## [WHAT THE EXERCISE ASKS]
Extract every line of the material that holds the string "constructor".

## [MATERIAL SHOWN]
↓↓↓
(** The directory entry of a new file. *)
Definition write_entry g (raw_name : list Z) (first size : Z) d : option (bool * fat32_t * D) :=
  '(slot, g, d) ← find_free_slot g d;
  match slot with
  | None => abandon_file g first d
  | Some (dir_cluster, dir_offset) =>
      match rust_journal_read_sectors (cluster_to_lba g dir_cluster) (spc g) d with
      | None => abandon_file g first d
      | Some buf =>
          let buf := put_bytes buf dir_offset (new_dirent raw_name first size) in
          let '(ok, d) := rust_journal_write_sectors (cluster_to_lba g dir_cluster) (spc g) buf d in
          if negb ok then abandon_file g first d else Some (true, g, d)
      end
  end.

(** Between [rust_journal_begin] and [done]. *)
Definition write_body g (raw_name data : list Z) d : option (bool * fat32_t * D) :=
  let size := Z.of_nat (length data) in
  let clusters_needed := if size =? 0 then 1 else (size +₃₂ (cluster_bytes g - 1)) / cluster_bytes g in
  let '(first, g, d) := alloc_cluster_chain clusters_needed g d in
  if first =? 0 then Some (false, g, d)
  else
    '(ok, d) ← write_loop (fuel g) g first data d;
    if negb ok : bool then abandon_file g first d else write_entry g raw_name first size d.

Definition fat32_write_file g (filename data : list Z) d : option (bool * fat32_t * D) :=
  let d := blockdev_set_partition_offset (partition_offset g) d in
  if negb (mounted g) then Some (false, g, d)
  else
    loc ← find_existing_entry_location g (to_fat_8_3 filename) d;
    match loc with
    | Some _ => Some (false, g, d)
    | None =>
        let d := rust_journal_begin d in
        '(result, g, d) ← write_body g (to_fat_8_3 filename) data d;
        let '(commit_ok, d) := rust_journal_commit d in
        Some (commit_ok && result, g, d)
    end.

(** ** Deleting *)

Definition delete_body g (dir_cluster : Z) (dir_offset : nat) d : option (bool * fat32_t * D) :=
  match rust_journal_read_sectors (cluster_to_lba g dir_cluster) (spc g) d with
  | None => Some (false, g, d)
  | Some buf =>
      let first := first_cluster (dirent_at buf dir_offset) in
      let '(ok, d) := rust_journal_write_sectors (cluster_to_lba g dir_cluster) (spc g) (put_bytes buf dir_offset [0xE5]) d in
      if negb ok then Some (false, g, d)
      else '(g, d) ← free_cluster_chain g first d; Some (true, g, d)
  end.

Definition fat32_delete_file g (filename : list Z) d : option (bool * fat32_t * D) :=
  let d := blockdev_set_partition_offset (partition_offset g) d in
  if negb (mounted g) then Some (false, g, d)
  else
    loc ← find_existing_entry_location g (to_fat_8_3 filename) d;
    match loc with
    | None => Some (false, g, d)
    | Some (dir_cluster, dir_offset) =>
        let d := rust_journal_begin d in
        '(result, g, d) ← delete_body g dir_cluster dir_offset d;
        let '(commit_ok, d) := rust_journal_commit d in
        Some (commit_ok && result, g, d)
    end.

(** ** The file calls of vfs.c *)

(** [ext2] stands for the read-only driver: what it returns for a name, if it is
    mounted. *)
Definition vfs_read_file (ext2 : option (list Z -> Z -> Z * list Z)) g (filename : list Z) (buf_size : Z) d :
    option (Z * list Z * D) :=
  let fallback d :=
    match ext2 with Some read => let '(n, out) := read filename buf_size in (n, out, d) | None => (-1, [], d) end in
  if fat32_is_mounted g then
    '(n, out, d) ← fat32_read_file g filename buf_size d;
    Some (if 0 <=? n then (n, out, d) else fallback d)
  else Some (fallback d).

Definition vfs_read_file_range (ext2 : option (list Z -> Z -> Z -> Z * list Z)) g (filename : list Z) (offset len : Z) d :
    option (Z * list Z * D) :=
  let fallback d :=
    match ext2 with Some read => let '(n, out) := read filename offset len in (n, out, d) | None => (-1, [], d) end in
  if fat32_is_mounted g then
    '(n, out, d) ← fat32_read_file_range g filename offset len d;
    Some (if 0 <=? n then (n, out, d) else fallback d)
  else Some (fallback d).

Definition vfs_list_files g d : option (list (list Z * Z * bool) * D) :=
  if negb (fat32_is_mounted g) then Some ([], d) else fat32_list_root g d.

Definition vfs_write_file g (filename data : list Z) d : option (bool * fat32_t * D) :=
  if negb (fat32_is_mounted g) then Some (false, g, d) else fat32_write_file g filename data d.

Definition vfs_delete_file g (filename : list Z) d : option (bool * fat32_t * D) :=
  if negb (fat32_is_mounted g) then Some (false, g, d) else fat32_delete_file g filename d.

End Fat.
↑↑↑
↓↓↓
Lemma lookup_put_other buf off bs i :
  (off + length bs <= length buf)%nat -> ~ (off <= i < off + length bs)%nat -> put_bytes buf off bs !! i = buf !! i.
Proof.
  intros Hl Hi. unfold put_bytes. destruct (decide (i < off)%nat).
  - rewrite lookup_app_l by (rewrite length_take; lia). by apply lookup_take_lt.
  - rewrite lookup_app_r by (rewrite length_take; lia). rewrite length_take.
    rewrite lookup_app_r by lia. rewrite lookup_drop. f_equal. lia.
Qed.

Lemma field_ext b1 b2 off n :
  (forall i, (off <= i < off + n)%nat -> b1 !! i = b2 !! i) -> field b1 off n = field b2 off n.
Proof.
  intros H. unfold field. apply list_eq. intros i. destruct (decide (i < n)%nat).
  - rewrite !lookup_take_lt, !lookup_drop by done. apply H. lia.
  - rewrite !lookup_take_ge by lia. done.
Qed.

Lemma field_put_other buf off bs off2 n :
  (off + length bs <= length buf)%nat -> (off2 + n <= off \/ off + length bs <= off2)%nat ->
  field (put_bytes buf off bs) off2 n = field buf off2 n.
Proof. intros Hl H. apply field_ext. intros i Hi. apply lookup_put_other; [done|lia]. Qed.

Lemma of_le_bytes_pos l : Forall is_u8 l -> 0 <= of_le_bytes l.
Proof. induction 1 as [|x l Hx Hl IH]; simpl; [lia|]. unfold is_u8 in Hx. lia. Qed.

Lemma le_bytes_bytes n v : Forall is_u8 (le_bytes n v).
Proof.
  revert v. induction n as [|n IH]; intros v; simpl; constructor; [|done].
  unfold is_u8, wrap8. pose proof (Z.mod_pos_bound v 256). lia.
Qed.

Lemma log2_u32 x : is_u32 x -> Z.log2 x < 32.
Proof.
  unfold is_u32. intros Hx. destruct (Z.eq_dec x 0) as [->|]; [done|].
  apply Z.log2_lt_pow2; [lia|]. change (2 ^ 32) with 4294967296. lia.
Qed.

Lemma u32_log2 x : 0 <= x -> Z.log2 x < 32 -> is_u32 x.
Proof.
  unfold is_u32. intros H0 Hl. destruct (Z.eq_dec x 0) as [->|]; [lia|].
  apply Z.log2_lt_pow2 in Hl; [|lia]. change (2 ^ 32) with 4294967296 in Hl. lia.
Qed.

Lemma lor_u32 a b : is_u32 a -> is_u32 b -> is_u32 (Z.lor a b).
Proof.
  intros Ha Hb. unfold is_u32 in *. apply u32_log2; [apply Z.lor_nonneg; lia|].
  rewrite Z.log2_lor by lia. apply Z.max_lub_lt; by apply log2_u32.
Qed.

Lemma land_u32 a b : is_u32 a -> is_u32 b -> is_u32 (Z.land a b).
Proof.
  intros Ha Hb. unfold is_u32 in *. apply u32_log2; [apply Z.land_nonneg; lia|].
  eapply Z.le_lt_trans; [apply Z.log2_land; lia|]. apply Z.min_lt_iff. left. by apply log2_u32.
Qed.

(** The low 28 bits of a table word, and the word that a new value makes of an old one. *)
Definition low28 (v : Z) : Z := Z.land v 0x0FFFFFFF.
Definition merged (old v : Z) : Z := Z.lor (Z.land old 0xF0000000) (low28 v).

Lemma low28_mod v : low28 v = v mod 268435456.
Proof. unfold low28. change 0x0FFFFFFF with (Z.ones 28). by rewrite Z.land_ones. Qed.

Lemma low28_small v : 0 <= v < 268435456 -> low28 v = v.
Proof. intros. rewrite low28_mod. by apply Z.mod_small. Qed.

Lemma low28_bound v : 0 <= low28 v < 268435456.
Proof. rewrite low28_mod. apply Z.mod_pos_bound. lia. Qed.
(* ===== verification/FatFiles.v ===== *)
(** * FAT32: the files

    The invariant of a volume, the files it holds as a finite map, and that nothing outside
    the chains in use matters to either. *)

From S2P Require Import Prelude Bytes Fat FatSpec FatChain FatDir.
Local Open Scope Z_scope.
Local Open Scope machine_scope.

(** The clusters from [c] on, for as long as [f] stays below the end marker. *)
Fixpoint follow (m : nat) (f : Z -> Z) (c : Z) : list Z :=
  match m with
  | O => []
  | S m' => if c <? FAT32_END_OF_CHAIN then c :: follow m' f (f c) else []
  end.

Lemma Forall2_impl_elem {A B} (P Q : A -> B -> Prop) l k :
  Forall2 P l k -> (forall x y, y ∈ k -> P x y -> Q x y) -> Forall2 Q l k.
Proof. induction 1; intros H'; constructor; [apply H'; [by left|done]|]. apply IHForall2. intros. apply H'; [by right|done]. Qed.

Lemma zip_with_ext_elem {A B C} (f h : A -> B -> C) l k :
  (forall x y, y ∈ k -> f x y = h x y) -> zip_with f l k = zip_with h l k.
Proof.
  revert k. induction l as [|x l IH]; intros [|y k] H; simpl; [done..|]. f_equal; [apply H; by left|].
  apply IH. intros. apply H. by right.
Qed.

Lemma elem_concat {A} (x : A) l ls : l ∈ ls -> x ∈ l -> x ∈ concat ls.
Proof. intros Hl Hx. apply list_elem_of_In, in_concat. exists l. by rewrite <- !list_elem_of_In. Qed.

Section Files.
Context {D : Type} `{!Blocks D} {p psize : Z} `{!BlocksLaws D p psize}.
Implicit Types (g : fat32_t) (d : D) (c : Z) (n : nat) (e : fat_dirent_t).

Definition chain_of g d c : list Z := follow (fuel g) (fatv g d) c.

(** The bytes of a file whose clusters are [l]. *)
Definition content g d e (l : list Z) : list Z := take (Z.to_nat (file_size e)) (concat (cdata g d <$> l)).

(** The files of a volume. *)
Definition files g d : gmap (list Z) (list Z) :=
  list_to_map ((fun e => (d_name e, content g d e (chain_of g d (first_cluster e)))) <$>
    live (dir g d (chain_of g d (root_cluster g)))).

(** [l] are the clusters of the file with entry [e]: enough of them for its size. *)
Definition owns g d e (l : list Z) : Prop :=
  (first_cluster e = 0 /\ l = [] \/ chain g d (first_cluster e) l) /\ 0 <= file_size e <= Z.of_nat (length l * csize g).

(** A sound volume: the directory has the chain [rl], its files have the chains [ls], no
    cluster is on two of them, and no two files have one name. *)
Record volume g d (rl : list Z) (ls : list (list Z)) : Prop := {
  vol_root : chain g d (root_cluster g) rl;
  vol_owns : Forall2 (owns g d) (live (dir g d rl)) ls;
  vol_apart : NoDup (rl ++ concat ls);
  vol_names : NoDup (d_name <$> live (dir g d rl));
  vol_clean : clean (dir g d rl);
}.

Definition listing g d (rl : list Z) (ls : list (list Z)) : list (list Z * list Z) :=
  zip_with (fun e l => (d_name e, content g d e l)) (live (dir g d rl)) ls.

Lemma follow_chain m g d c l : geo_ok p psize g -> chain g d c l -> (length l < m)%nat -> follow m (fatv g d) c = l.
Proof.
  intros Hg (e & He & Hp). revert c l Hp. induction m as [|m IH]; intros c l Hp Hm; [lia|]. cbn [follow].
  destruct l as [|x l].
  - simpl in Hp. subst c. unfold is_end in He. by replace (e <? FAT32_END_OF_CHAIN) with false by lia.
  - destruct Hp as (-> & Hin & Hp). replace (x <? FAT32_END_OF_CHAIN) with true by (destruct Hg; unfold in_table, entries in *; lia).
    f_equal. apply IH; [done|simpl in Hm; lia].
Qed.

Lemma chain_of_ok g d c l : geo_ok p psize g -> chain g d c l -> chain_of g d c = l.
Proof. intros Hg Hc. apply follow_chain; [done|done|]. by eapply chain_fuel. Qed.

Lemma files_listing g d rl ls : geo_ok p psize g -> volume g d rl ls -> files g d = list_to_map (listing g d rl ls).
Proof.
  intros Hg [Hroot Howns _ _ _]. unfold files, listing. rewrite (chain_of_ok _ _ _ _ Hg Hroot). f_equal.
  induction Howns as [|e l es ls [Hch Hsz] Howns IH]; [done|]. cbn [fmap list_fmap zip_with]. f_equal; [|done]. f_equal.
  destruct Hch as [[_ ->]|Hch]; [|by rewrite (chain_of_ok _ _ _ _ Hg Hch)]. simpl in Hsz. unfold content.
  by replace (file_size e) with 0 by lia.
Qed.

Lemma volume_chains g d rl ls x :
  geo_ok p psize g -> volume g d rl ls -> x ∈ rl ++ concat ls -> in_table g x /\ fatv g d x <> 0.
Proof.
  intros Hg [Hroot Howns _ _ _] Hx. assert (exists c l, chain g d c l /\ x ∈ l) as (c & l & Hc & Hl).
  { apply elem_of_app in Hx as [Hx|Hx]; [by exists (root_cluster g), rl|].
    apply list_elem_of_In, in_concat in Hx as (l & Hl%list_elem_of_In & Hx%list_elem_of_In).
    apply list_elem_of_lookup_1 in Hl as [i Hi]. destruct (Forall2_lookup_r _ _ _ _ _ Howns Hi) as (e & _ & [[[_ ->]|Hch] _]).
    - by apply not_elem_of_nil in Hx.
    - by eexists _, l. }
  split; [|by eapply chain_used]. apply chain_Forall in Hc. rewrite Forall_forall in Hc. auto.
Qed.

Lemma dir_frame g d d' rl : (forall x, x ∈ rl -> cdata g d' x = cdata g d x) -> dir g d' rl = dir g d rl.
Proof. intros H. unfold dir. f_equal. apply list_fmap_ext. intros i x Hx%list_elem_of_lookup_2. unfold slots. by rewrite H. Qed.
↑↑↑
## [RESPONSE TO THIS TASK]
  revert v. induction n as [|n IH]; intros v; simpl; constructor; [|done].
Proof. induction 1; intros H'; constructor; [apply H'; [by left|done]|]. apply IHForall2. intros. apply H'; [by right|done]. Qed.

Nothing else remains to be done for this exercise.